Plus grande flexibilité
La charrue poussée fixée dans le relevage avant fonctionnait presque entièrement à côté du tracteur. Le versoir arrière d’une charrue poussée était placé exactement à l’avant d’une des roues avant du tracteur. La charrue a toujours été utilisée en combinaison avec une charrue portée normale.
Afin de réduire la torsion causée par la charrue frontale au maximum et d’améliorer la direction du tracteur, la charrue montée à l’arrière du tracteur était généralement équipé de plus de socs que l’avant. L’attelage et la mise à niveau entre les charrues avant et arrière n’étaient souvent pas simples. Un grand tracteur équipé de pneus larges se trouvait entre les deux.
Les avantages pratiques de l’utilisation d’une charrue frontale
Pendant l’automne 1982, l’IMAG (Institut pour la Mécanisation, l’Artisanat et les Bâtiments de Wageningen) a comparé une charrue poussée à deux socs combinée à une charrue à trois socs montée à l’arrière à une charrue portée à cinq socs normale. Ces charrues réversibles étaient de la marque Lemken et étaient équipées du même type de soc. Les charrues étaient montées à l’avant et l’arrière d’un John Deere 4240S à transmission 4×4 et était monté en pneus de 14.9-28 à l’avant et en 18.4-38 à l’arrière pour l’essai.
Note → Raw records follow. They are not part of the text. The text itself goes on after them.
(** ** A stand-in for the geometry routines

    Image points are numbered. Camera [c] sits at position [c] on the x
    axis and carries [c] in the first entry of its matrix [K]. The relative
    pose routine returns the identity rotation and a translation read from
    the two matrices, with an error in the second component that grows with
    the product of the positions, as a noisy estimate would have. *)
Definition camera (c : Z) : intrinsics_entry QScalar :=
  mkIntrinsics
    (@mkMat3 QScalar (qvec c 0 0) (qvec 0 1 0) (qvec 0 0 1)) [].

Definition zero_matrix : mat3 QScalar :=
  @mat_map QScalar (fun _ => 0%Q) qeye.

Definition sample_relative_pose (pts1 pts2 : list nat)
  (K1 : mat3 QScalar) (dist1 : list Q) (K2 : mat3 QScalar) (dist2 : list Q)
  (method : string) (th : Q)
  : result (mat3 QScalar * vec3 QScalar * mat3 QScalar * list nat * list nat
            * list (vec3 QScalar)) :=
  let c1 : Q := vx (row0 K1) in
  let c2 : Q := vx (row0 K2) in
  ret (qeye, @mkVec3 QScalar (Qminus c1 c2) (Qmult c1 c2) 0%Q,
       zero_matrix, pts1, pts2,
       map (fun p => qvec (Z.of_nat p) 0 5) pts1).

Definition sample_geometry : Geometry QScalar nat :=
  @mkGeometry QScalar nat
    sample_relative_pose
    (fun pts _ _ => ret pts)
    (fun _ _ _ _ => ret zero_matrix)
    (fun pts1 _ _ _ _ _ _ _ =>
       ret (map (fun p => qvec (Z.of_nat p) 0 5) pts1))
    (fun _ _ _ => ret 0%Q)
    (fun _ _ _ => ret 0%Q).

Definition sample_intrinsics : dict View (intrinsics_entry QScalar) :=
  [(0, camera 0); (1, camera 1); (2, camera 2)].
(** * CompetitorBoilerplate: signal computation and quoting logic

    A shallow embedding of [competitor_template.py].

    Modelling decisions.
    - Numbers.  Python numbers (prices, sizes, volatilities) are modelled
      by exact rationals [Q]; decimal literals of the source are written
      with the same digits ([0.02], [0.05], ...).  Rounding of binary
      floating point is outside this model.  Python's [==], [<], [>] on
      numbers are the numeric comparisons [Qeq_bool] and [Qle_bool].
    - Dictionaries.  [volatility_memory], [mid_price_memory], [ema_memory]
      and an order-book snapshot are [gmap]s keyed by strings.  Subscripting
      a dictionary at a missing key raises [KeyError]; [dict.get] with a
      default does not.
    - The base class [Participant] is an interface: an exchange state with
      a read-only snapshot query and an order-entry operation.  Every limit
      order handed to the order-entry operation is also appended to the
      [submitted] log, which is how theorems speak about "the orders
      submitted by a call".
    - Methods are computations in a state-and-exception monad over the
      instance. *)

From stdpp Require Import gmap strings list fin_maps.
From Stdlib Require Import QArith Qabs Qround Lqa.

Local Open Scope Q_scope.

(** ** Data model *)

(** One price level of a book side: [(price, size)]. *)
Definition Level : Type := Q * Q.

(** What [get_order_book_snapshot] returns when it returns a dictionary:
    keys such as ["bids"] and ["asks"] mapped to sequences of levels. *)
Abbreviation Snapshot := (gmap string (list Level)).

Inductive Side : Type := buy | sell.

Record Order : Type := mkOrder {
  o_price : Q;
  o_size : Q;
  o_side : Side;
  o_symbol : string
}.

(** The part of the base class the strategy uses. [X] is the state of the
    exchange behind the participant. *)
Class Participant (X : Type) : Type := {
  exch_snapshot : X -> string -> option Snapshot;
  exch_limit_order : X -> Order -> option Z * X
}.

Inductive exn : Type := KeyError (k : string).

Inductive result (A : Type) : Type :=
| Ok (a : A)
| Raise (e : exn).
Arguments Ok {A} a.
Arguments Raise {A} e.

(** ** Python helpers *)

Definition Qltb (x y : Q) : bool := negb (Qle_bool y x).

(** Truthiness of a dictionary: empty is false. *)
Definition dict_is_empty (d : Snapshot) : bool :=
  match map_to_list d with
  | [] => true
  | _ :: _ => false
  end.

(** [not snapshot]: true for [None] and for the empty dictionary. *)
Definition py_not (s : option Snapshot) : bool :=
  match s with
  | None => true
  | Some d => dict_is_empty d
  end.

(** [snapshot.get(key, [])], used after [py_not] has been excluded. *)
Definition snapshot_get (s : option Snapshot) (key : string) : list Level :=
  match s with
  | None => []
  | Some d => default [] (d !! key)
  end.

(** [sum(xs)]: a left fold starting from [0]. *)
Definition py_sum (xs : list Q) : Q := fold_left Qplus xs 0.

(** [int(x)]: truncation towards zero. *)
Definition py_int (x : Q) : Z :=
  if Qle_bool 0 x then Qfloor x else Qceiling x.

(** ** The instance and its monad *)

Section Competitor.
Context {X : Type} `{Participant X}.

Record Competitor : Type := mkCompetitor {
  symbols : list string;
  volatility_memory : gmap string Q;
  mid_price_memory : gmap string (option Q);
  ema_memory : gmap string (option Q);
  alpha : Q;
  exchange : X;
  submitted : list Order
}.

Definition M (A : Type) : Type := Competitor -> result A * Competitor.

Definition ret {A : Type} (a : A) : M A := fun st => (Ok a, st).

Definition bind {A B : Type} (m : M A) (k : A -> M B) : M B :=
  fun st =>
    match m st with
    | (Ok a, st') => k a st'
    | (Raise e, st') => (Raise e, st')
    end.

Notation "'do' x <- m ; k" := (bind m (fun x => k))
  (at level 10, x name, m at level 100, k at level 200).
Notation "'run' m ; k" := (bind m (fun _ => k))
  (at level 10, m at level 100, k at level 200).

(** [self.volatility_memory[symbol]] *)
Definition read_volatility (symbol : string) : M Q :=
  fun st =>
    match volatility_memory st !! symbol with
    | Some v => (Ok v, st)
    | None => (Raise (KeyError symbol), st)
    end.

(** [self.mid_price_memory[symbol]] *)
Definition read_mid_price (symbol : string) : M (option Q) :=
  fun st =>
    match mid_price_memory st !! symbol with
    | Some v => (Ok v, st)
    | None => (Raise (KeyError symbol), st)
    end.

(** [self.volatility_memory[symbol] = v] *)
Definition write_volatility (symbol : string) (v : Q) : M unit :=
  fun st =>
    (Ok tt,
     mkCompetitor (symbols st) (<[symbol := v]> (volatility_memory st))
       (mid_price_memory st) (ema_memory st) (alpha st)
       (exchange st) (submitted st)).

(** [self.mid_price_memory[symbol] = v] *)
Definition write_mid_price (symbol : string) (v : Q) : M unit :=
  fun st =>
    (Ok tt,
     mkCompetitor (symbols st) (volatility_memory st)
       (<[symbol := Some v]> (mid_price_memory st)) (ema_memory st) (alpha st)
       (exchange st) (submitted st)).

Definition get_order_book_snapshot (symbol : string) : M (option Snapshot) :=
  fun st => (Ok (exch_snapshot (exchange st) symbol), st).

Definition create_limit_order (price size : Q) (side : Side) (symbol : string)
  : M (option Z) :=
  fun st =>
    let o := mkOrder price size side symbol in
    let '(oid, x') := exch_limit_order (exchange st) o in
    (Ok oid,
     mkCompetitor (symbols st) (volatility_memory st) (mid_price_memory st)
       (ema_memory st) (alpha st) x' (submitted st ++ [o])).

(** [for p in prices: self.create_limit_order(price=p, size=..., ...)] *)
Fixpoint for_each_price (prices : list Q) (size : Q) (side : Side)
    (symbol : string) : M unit :=
  match prices with
  | [] => ret tt
  | p :: rest =>
      run create_limit_order p size side symbol ;
      for_each_price rest size side symbol
  end.

(** ** Methods *)

Definition the_symbols : list string := ["NVR"; "CPMD"; "MFH"; "ANG"; "TVW"]%string.

Definition init (x : X) : Competitor :=
  {| symbols := the_symbols;
     volatility_memory := list_to_map (map (fun s => (s, 0.0)) the_symbols);
     mid_price_memory := list_to_map (map (fun s => (s, None)) the_symbols);
     ema_memory := list_to_map (map (fun s => (s, None)) the_symbols);
     alpha := 0.1;
     exchange := x;
     submitted := [] |}.

Definition get_mid_price (symbol : string) : M (option Q) :=
  do snapshot <- get_order_book_snapshot symbol ;
  if py_not snapshot then ret None
  else
    let best_bid := snapshot_get snapshot "bids" in
    let best_ask := snapshot_get snapshot "asks" in
    match best_bid, best_ask with
    | b :: _, a :: _ => ret (Some ((fst b + fst a) / 2))
    | _, _ => ret None
    end.

Definition calculate_volatility (symbol : string) : M Q :=
  do mid_price <- get_mid_price symbol ;
  match mid_price with
  | None => read_volatility symbol
  | Some mid =>
      do last <- read_mid_price symbol ;
      match last with
      | None => run write_mid_price symbol mid ; ret 0.0
      | Some last_mid =>
          let price_change := Qabs (mid - last_mid) in
          run write_volatility symbol price_change ;
          run write_mid_price symbol mid ;
          ret price_change
      end
  end.

Definition calculate_order_book_imbalance (symbol : string) : M Q :=
  do snapshot <- get_order_book_snapshot symbol ;
  if py_not snapshot then ret 0
  else
    let bids := snapshot_get snapshot "bids" in
    let asks := snapshot_get snapshot "asks" in
    let total_bid_size := py_sum (map snd (take 5%nat bids)) in
    let total_ask_size := py_sum (map snd (take 5%nat asks)) in
    if Qeq_bool (total_bid_size + total_ask_size) 0 then ret 0
    else ret ((total_bid_size - total_ask_size)
              / (total_bid_size + total_ask_size)).

Definition adaptive_pennying_strategy (symbol : string) : M unit :=
  do snapshot <- get_order_book_snapshot symbol ;
  if py_not snapshot then ret tt
  else
    let bids := snapshot_get snapshot "bids" in
    let asks := snapshot_get snapshot "asks" in
    match bids, asks with
    | b :: _, a :: _ =>
        let best_bid := fst b in
        let best_ask := fst a in
        do mid_price <- get_mid_price symbol ;
        do volatility <- calculate_volatility symbol ;
        do imbalance <- calculate_order_book_imbalance symbol ;
        let '(penny_bid_levels, penny_ask_levels) :=
          if Qltb 0 imbalance then
            ([best_bid + 0.02; best_bid + 0.03], [best_ask - 0.01])
          else if Qltb imbalance 0 then
            ([best_bid + 0.01], [best_ask - 0.02; best_ask - 0.03])
          else
            ([best_bid + 0.01; best_bid + 0.02],
             [best_ask - 0.01; best_ask - 0.02]) in
        run for_each_price penny_bid_levels 5 buy symbol ;
        for_each_price penny_ask_levels 5 sell symbol
    | _, _ => ret tt
    end.

Definition volatility_adaptive_levels (symbol : string) : M unit :=
  do snapshot <- get_order_book_snapshot symbol ;
  if py_not snapshot then ret tt
  else
    let bids := snapshot_get snapshot "bids" in
    let asks := snapshot_get snapshot "asks" in
    let best_bid := match bids with b :: _ => Some (fst b) | [] => None end in
    let best_ask := match asks with a :: _ => Some (fst a) | [] => None end in
    match best_bid, best_ask with
    | Some best_bid, Some best_ask =>
        do volatility <- calculate_volatility symbol ;
        let base_level_distance := 0.05 in
        let level_factor := 1 + (volatility * 0.1) in
        let level_distance := base_level_distance * level_factor in
        let deep_bid_levels :=
          map (fun i => best_bid - level_distance * i) [1; 2; 3] in
        let deep_ask_levels :=
          map (fun i => best_ask + level_distance * i) [1; 2; 3] in
        run for_each_price deep_bid_levels 10 buy symbol ;
        for_each_price deep_ask_levels 10 sell symbol
    | _, _ => ret tt
    end.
L’expérimentation démontrait que le pourcentage de patinage lors du labour avec la charrue n’était plus haut que d’1,5% que pour la combinaison avec la charrue frontale. La charrue cinq socs demandait pas moins de deux fois de puissance en plus pour le relevage.
Réglages difficiles
Le réglage de la charrue poussée était plus complexe que celui de la charrue traînée en ce qui concerne la largeur de travail et la ligne de traction (poussée). Les barres de poussée du relevage avant n’avaient pas de débattement. Contrairement aux charrues arrières, la ligne de traction devait être réglée en même temps que le réglage de la largeur de travail pour la charrue poussée.L’attelage de la charrue poussée était difficile sans indications pour le conducteur du tracteur.
La profondeur de travail de la charrue poussée était réglée avec la roue frontale, la mise à niveau dans la direction de la longueur avec le relevage du tracteur. Lorsqu’on labourait sur les parcelles aux sols variables, il arrivait que le versoir avant ne travaille de façon trop étroite. En corrigeant la trajectoire du tracteur, il n’était possible que rarement d’à nouveau atteindre la bonne largeur de travail. A cause de ces différences de largeurs de travail, on provoquait des irrégularités dans le labour.
Nécessité d’une tournière plus large
L’utilisation de la charrue poussée en début et en sortie de ligne se passaient très bien. La charrue était vite à la profondeur souhaitée quand on commençait. A la fin du travail, les deux versoirs permettaient de labourer jusqu’à la tournière.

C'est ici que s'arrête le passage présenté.